Problem to solve: Repeat the lines of the data that follow, please, starting at the first and stopping after the one with "on with no event: the".

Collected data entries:

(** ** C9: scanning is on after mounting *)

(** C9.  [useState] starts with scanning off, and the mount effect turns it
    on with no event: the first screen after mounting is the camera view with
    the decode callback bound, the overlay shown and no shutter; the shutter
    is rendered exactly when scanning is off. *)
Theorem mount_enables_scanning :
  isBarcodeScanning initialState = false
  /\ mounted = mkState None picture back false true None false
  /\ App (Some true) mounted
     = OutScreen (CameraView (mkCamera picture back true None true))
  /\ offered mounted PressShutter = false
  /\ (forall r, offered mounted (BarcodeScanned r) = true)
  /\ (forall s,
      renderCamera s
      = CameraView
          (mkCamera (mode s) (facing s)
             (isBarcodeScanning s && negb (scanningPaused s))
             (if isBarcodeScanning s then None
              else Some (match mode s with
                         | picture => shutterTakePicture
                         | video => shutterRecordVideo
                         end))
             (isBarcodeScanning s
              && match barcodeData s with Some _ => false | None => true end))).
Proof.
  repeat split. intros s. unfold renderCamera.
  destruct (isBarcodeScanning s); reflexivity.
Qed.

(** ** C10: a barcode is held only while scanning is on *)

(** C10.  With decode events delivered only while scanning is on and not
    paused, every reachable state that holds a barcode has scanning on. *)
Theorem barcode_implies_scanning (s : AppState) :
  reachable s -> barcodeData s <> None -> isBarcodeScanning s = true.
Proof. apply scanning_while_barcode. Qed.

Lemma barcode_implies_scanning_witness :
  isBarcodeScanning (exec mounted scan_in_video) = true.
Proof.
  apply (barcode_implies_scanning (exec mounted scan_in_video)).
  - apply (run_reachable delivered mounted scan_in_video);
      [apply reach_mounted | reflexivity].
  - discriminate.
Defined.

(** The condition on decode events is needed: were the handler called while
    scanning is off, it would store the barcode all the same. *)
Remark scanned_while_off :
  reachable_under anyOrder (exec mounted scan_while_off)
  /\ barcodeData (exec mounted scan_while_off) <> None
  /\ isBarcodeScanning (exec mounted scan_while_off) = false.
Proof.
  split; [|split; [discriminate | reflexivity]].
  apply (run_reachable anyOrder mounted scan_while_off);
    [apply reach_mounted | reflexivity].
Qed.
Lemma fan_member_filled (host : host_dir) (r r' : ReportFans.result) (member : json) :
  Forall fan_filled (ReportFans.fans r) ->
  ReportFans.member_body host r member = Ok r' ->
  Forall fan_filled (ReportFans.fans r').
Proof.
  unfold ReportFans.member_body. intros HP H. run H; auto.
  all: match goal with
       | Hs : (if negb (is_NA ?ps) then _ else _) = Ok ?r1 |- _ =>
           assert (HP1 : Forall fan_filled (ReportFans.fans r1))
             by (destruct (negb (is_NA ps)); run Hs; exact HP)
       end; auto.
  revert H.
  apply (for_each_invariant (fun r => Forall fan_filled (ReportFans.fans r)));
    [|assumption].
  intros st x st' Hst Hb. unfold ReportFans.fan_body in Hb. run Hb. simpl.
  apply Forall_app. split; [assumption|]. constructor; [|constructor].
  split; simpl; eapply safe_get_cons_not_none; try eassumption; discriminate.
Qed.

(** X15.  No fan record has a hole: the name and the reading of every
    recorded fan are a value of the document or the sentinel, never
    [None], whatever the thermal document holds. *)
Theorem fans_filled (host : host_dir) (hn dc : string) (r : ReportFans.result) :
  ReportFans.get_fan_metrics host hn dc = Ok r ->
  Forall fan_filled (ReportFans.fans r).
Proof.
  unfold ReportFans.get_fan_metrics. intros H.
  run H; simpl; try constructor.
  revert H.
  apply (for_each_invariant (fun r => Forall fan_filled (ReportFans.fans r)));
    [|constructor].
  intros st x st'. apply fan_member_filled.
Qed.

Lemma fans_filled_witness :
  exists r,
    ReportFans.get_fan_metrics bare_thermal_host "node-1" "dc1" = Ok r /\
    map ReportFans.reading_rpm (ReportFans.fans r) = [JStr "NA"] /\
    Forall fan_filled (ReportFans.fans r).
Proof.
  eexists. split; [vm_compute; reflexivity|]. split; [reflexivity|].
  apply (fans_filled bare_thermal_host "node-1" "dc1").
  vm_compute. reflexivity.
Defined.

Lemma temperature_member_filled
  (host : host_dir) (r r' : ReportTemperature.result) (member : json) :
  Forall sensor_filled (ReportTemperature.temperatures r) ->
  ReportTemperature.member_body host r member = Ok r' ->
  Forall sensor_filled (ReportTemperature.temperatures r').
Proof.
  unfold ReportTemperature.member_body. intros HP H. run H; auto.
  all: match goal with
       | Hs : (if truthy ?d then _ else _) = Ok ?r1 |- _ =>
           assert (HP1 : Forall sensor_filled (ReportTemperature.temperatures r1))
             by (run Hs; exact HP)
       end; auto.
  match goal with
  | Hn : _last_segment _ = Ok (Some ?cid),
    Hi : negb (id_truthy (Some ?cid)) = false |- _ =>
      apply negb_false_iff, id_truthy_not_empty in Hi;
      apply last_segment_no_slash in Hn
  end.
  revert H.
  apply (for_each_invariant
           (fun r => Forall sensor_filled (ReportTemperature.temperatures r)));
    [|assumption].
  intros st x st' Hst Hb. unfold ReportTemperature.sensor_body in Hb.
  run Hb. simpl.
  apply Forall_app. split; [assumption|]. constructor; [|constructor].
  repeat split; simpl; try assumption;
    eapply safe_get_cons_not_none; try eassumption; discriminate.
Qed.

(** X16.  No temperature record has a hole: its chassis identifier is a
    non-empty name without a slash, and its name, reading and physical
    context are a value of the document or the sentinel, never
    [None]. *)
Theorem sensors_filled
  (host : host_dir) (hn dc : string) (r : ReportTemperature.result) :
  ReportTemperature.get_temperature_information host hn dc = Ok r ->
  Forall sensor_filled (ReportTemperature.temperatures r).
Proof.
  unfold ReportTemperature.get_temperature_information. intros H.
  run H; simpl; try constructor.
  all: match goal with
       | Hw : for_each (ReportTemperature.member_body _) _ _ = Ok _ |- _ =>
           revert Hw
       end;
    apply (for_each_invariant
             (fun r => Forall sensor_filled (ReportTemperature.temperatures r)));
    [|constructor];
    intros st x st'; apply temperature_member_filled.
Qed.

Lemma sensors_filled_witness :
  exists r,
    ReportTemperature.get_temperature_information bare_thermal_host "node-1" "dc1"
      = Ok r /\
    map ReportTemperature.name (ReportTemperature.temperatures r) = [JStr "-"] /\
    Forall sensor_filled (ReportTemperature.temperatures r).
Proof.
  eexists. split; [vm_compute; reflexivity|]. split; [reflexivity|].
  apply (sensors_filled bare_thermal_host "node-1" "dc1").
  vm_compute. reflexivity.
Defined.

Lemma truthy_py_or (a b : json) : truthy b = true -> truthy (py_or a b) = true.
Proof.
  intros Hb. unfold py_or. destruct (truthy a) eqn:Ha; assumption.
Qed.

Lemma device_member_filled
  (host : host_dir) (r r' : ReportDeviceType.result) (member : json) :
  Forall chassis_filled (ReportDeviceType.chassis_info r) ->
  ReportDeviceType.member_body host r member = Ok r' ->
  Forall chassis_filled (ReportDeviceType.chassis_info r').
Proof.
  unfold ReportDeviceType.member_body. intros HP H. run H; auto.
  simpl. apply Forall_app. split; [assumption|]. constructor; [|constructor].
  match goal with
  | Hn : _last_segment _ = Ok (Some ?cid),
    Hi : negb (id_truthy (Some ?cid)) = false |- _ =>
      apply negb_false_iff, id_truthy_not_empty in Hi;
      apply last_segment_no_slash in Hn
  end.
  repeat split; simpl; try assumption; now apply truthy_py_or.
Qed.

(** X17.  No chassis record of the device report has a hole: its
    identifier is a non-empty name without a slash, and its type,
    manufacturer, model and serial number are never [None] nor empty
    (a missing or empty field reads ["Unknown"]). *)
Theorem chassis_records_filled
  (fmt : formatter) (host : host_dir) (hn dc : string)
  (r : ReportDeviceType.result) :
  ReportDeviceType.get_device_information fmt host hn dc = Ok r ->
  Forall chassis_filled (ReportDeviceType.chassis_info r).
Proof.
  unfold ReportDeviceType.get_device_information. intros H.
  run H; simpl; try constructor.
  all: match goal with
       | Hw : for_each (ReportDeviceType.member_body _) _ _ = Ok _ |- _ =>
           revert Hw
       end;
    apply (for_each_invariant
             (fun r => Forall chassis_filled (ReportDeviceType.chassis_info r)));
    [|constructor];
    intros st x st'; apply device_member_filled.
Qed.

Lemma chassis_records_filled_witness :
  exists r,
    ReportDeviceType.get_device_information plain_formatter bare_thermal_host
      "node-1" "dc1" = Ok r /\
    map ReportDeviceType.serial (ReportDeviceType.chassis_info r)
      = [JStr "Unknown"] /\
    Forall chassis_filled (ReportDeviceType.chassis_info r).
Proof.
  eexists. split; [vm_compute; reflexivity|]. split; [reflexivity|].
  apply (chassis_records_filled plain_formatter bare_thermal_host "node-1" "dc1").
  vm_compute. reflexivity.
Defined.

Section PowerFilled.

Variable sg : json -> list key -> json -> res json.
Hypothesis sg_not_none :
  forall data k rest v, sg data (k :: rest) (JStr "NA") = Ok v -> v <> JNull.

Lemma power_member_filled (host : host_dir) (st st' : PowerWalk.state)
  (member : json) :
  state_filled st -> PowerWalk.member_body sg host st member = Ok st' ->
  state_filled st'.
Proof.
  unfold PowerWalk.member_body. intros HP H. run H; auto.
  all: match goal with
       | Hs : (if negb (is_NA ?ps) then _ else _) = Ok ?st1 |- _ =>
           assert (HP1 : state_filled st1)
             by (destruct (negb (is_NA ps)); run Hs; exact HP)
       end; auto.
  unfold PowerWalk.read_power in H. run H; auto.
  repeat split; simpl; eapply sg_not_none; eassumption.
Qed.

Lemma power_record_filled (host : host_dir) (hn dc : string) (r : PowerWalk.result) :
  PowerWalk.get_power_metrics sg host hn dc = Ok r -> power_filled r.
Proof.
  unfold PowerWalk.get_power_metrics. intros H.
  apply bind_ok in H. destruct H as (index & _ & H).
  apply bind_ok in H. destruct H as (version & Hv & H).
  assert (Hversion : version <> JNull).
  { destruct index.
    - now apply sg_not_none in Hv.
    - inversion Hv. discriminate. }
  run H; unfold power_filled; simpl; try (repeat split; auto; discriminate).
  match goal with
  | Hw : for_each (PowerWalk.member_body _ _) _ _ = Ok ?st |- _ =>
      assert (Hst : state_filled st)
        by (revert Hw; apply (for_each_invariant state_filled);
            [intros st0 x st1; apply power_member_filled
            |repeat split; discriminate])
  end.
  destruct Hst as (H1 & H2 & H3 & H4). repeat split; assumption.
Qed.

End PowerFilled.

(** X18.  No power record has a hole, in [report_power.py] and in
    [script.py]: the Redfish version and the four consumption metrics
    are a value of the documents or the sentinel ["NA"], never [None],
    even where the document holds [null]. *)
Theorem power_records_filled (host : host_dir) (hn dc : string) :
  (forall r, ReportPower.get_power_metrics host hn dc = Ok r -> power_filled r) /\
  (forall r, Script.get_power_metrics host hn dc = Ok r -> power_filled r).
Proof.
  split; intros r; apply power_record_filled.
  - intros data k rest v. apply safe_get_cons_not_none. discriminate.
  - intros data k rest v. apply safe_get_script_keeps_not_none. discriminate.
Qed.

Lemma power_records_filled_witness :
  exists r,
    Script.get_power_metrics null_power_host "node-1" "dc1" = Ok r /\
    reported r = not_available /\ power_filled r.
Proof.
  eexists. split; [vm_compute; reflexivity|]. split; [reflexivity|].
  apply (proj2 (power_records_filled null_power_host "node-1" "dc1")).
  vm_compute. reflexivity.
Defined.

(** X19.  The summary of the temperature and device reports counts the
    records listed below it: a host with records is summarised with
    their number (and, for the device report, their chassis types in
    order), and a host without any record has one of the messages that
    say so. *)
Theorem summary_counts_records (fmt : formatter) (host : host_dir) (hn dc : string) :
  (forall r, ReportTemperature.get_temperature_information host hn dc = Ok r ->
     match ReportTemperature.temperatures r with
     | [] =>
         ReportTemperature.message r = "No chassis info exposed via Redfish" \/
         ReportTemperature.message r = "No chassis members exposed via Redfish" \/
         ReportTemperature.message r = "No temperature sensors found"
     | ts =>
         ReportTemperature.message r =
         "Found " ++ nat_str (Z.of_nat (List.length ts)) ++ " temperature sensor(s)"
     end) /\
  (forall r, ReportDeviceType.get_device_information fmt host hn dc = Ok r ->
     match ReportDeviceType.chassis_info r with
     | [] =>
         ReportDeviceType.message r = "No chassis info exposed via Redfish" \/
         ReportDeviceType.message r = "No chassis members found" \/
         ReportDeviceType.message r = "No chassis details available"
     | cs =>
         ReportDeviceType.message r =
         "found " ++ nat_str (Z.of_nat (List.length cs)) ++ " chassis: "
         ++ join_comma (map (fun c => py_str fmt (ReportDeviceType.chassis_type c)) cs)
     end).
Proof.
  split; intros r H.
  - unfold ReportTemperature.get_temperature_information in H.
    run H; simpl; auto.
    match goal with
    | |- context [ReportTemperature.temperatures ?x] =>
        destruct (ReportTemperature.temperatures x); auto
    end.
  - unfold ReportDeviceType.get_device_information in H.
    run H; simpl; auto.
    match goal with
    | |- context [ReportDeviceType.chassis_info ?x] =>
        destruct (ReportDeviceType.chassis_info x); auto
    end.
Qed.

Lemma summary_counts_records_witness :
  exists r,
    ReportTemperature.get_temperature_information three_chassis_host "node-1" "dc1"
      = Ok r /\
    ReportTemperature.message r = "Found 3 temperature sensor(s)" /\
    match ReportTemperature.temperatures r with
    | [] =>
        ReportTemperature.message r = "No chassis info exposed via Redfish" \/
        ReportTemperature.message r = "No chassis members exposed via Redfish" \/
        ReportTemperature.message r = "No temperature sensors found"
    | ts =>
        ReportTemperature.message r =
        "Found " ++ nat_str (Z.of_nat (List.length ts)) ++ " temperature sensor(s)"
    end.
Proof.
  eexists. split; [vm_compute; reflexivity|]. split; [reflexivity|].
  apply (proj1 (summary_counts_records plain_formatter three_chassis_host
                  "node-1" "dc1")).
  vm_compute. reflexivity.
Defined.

Answer area:
(** ** C9: scanning is on after mounting *)

(** C9.  [useState] starts with scanning off, and the mount effect turns it
    on with no event: the first screen after mounting is the camera view with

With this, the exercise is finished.